Saved entries:
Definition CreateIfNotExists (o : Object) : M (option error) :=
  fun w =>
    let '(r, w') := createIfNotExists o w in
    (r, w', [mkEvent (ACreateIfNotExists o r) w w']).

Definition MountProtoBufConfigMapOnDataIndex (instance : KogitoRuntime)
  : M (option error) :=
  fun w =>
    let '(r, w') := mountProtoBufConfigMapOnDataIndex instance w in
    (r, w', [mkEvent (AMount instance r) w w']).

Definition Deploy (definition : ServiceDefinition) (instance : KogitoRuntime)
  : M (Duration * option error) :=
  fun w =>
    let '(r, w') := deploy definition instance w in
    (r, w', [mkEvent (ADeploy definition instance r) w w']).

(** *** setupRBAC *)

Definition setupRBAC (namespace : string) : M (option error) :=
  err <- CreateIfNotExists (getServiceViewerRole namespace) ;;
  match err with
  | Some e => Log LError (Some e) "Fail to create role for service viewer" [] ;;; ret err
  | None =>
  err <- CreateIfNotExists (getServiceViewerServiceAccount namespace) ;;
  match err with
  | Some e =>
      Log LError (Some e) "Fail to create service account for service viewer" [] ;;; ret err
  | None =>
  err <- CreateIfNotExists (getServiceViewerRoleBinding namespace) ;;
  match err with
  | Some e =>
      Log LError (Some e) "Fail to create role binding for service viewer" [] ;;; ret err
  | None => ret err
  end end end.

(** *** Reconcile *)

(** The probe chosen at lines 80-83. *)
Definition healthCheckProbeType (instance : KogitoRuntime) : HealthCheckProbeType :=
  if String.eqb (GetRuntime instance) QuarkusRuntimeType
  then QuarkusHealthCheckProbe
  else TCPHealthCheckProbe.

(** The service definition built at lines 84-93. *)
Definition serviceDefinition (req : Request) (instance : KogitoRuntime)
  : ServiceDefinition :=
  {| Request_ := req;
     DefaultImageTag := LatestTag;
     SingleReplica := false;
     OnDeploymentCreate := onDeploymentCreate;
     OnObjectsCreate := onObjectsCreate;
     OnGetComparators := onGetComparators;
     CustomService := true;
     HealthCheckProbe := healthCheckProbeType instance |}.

▸ **TASK OBJECTIVE**
Word for word, restate the lines above from the line containing "(** *** Reconcile *)" through the line containing "else TCPHealthCheckProbe.", with both included and nothing else.

▸ **FINISHED EXERCISE**
(** *** Reconcile *)

(** The probe chosen at lines 80-83. *)
Definition healthCheckProbeType (instance : KogitoRuntime) : HealthCheckProbeType :=
  if String.eqb (GetRuntime instance) QuarkusRuntimeType
  then QuarkusHealthCheckProbe
  else TCPHealthCheckProbe.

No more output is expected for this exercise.